“Ciao, ciao Spina”
L’albergatore Maddalena lascia la Confcommercio per la presa di posizione sull’eolico. Critiche anche da Di Rocco (Sipc)
“Con la presente nota rassegno le dimissioni dalla Confcommercio stante la posizione di inaudita gravità assunta da codesta Associazione in favore dell’eolico selvaggio”. L’albergatore Mario Maddalena ha mantenuto la promessa, in aperta polemica con Paolo Spina, presidente della Confcommercio di Campobasso che aveva criticato la manifestazione contro l’eolico selvaggio organizzata dalla Rete delle 120 Associazioni e Comitati.

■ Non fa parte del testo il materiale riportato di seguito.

(** What the session's callback or timer says, in a stage. *)
Lemma hop_session_ok seen st h s effs r want :
  h_session h = Some s -> heard h effs -> succeeded seen effs ->
  (exists err data m, r = callback s err data m /\ want = local_reply ErrorInfo err data m) \/ (r = expire s /\ want = timed_out) ->
  (forall c data m, want = ToCaller JNull c data m ->
     CalleeReplies None data ∈ seen /\ asked effs /\
     (ci = true -> charge_asked seen effs /\ metered seen data m) /\ (ci = false -> m = JUndef)) ->
  (forall h' more, h_stage h' = st -> is_Some (h_session h') -> calls more = [] -> records more = [] ->
     stage_ok seen h' (effs ++ more)) ->
  let x := through_session ErrorInfo st r h in hop_ok seen x.1 (effs ++ x.2).
Proof.
  intros Hs Hh Hsu Hr Hwant Hst. unfold heard in Hh. rewrite Hs in Hh. destruct Hh as (H1 & H2 & H3).
  destruct (hop_local_answer s r want H1 H2 Hr) as (G1 & G2 & G3 & logs & G4 & G5). destruct (hop_only_logs logs G5) as (L1 & L2 & L3 & L4).
  assert (Hw : is_answer want = true /\ is_record want = false /\ is_call want = false).
  { destruct Hr as [([e|] & data & m & _ & ->)|[_ ->]]; done. }
  destruct Hw as (W1 & W2 & W3). unfold through_session. cbn [fst snd]. rewrite G4.
  set (more := if s_called s then [] else logs ++ [want]).
  assert (Hm : calls more = [] /\ records more = [] /\ length (answers more) = (if s_called s then 0 else 1)%nat).
  { unfold more. destruct (s_called s); [done|]. rewrite hop_calls_app, hop_records_app, hop_answers_app, L1, L2, L3.
    unfold calls, records, answers. cbn. by rewrite W1, W2, W3. }
  destruct Hm as (M1 & M2 & M3). split_and!.
  - unfold heard. cbn. split_and!; [done|done|]. rewrite hop_answers_app, length_app, H3, M3, G2. by destruct (s_called s).
  - intros c data m [Hin|Hin]%elem_of_app.
    + destruct (Hsu _ _ _ Hin) as (? & ? & Hc & ?). split_and!; [done|by apply hop_asked_more| |done].
      intros Hci. destruct (Hc Hci). split; [by apply hop_charged_more|done].
    + unfold more in Hin. destruct (s_called s); [by apply not_elem_of_nil in Hin|]. apply elem_of_app in Hin as [Hin|Hin]; [by apply L4 in Hin|].
      apply list_elem_of_singleton in Hin. destruct (Hwant c data m (eq_sym Hin)) as (? & ? & Hc & ?).
      split_and!; [done|by apply hop_asked_more| |done]. intros Hci. destruct (Hc Hci). split; [by apply hop_charged_more|done].
  - apply Hst; by cbn.
Qed.

Lemma hop_idle seen ev h effs : hop_ok seen h effs -> hop_ok (seen ++ [ev]) h (effs ++ []).
Proof. rewrite app_nil_r. apply hop_ok_more. Qed.

(** A hop that ends before the callee is asked. *)
Lemma hop_refused_ok seen e p : e = HopException \/ (exists err data, e = error_reply ErrorInfo err data) ->
  hop_ok seen (mkHop Done None p) [e].
Proof.
  intros He. split_and!.
  - unfold heard. cbn. destruct (is_answer e); cbn; lia.
  - intros c data m E%list_elem_of_singleton. by destruct He as [->|(err & data' & ->)].
  - split; left; by destruct He as [->|(err & data' & ->)].
Qed.

Lemma authorized_ok seen ev callee h effs :
  h_stage h = Authorizing callee -> hop_ok seen h effs ->
  let x := hstep q listOf ev h in hop_ok (seen ++ [ev]) x.1 (effs ++ x.2).
Proof.
  intros Hst Hok. pose proof Hok as (_ & _ & Hs). unfold stage_ok in Hs. rewrite Hst in Hs. destruct Hs as (-> & Hn & Hc).
  unfold hop_step. rewrite Hst, Hn. destruct ev; try by apply hop_idle.
  destruct (doUserAuth o _ _ _ _ _ _ _) as [p' [e|s|e]] eqn:Ea;
    [apply hop_refused_ok; by eauto| |apply hop_refused_ok; by eauto].
  destruct (hop_accepted_session _ _ _ _ _ _ _ _ Ea) as [Hl Hcd]. destruct callee as [w|]; cbn [fst snd app].
  - split_and!; [unfold heard, sent_session; cbn; by rewrite Hcd|by intros c data m ?%list_elem_of_singleton|].
    split_and!; [|done|done]. by exists w, (h_provider h), p', s; rewrite (Hc w eq_refl).
  - split_and!; [unfold heard, sent_session; cbn; by rewrite Hcd|by intros c data m ?%list_elem_of_singleton|].
    split; by left.
Qed.

Lemma missing_ok seen ev missing h effs :
  h_stage h = AuthorizingMissing missing -> hop_ok seen h effs ->
  let x := hstep q listOf ev h in hop_ok (seen ++ [ev]) x.1 (effs ++ x.2).
Proof.
  intros Hst Hok. pose proof Hok as (_ & _ & Hs). unfold stage_ok in Hs. rewrite Hst in Hs. destruct Hs as (-> & Hn).
  unfold hop_step. rewrite Hst, Hn. destruct ev; try by apply hop_idle.
  destruct (doUserAuth o _ _ _ _ _ _ _) as [p' [e|s|e]] eqn:Ea; apply hop_refused_ok; eauto.
Qed.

“Non è possibile che un’organizzazione che dovrebbe difendere e valorizzare il territorio a fini turistici per incrementare i flussi di visitatori e assecondare la crescita delle attività imprenditoriali della ristorazione e del comparto alberghiero – afferma Maddalena in una lettera inviata a Spina – sia totalmente assente dal confronto pubblico su questi temi e scelga, senza aver coinvolto gli organismi né aver sentito i propri soci, di sostenere l’invasione di 5000 pale eoliche allocate anche nei pressi di aree di alta valenza archeologica e paesaggistica. È inaudito che un socio che ha un importante attività nella Valle del Tammaro venga totalmente ignorato ed umiliato pubblicamente con una nota indirizzata ad una figura femminile. Come è possibile che la Confcommercio non conosca i propri imprenditori associati più significativi del settore turistico – alberghiero?- chiede Maddalena Come è possibile che il Presidente della Confcommercio cambi l’obbligo confronto interno sulle scelte da assumere con la sua partecipazione ad un convegno del Rotari che tratterà distinti e differenti argomenti? La Confcommercio dovrebbe porsi il problema delle ricadute in termini di perdita di posti di lavoro e di riduzione delle attività imprenditoriali della ristorazione del comparto alberghiero qual’ora in Molise avanzasse lo scempio ambientale che trasforma questa terra in una sorta di pattumiera con inceneritori, centrali turbogas, distese di campi fotovoltaici, foreste cementificate di pale eoliche e discariche di rifiuti tossici e nocivi. La Confcommercio – prosegue la lettera - dovrebbe promuovere le risorse locali, i siti culturali, le tradizioni più belle del Molise e pretendendo dalla Regione strumenti, incentivi e norme di legge in favore degli operatori economici che con coraggio investono nel turismo. Se al contrario la Confcommercio assume le vesti di avvocato difensore delle imprese dell’eolico selvaggio – conclude l’albergatore – ha perso ogni ragione sociale propria e per quel che mi riguarda può tranquillamente chiudere i propri uffici perché assolutamente inutili”.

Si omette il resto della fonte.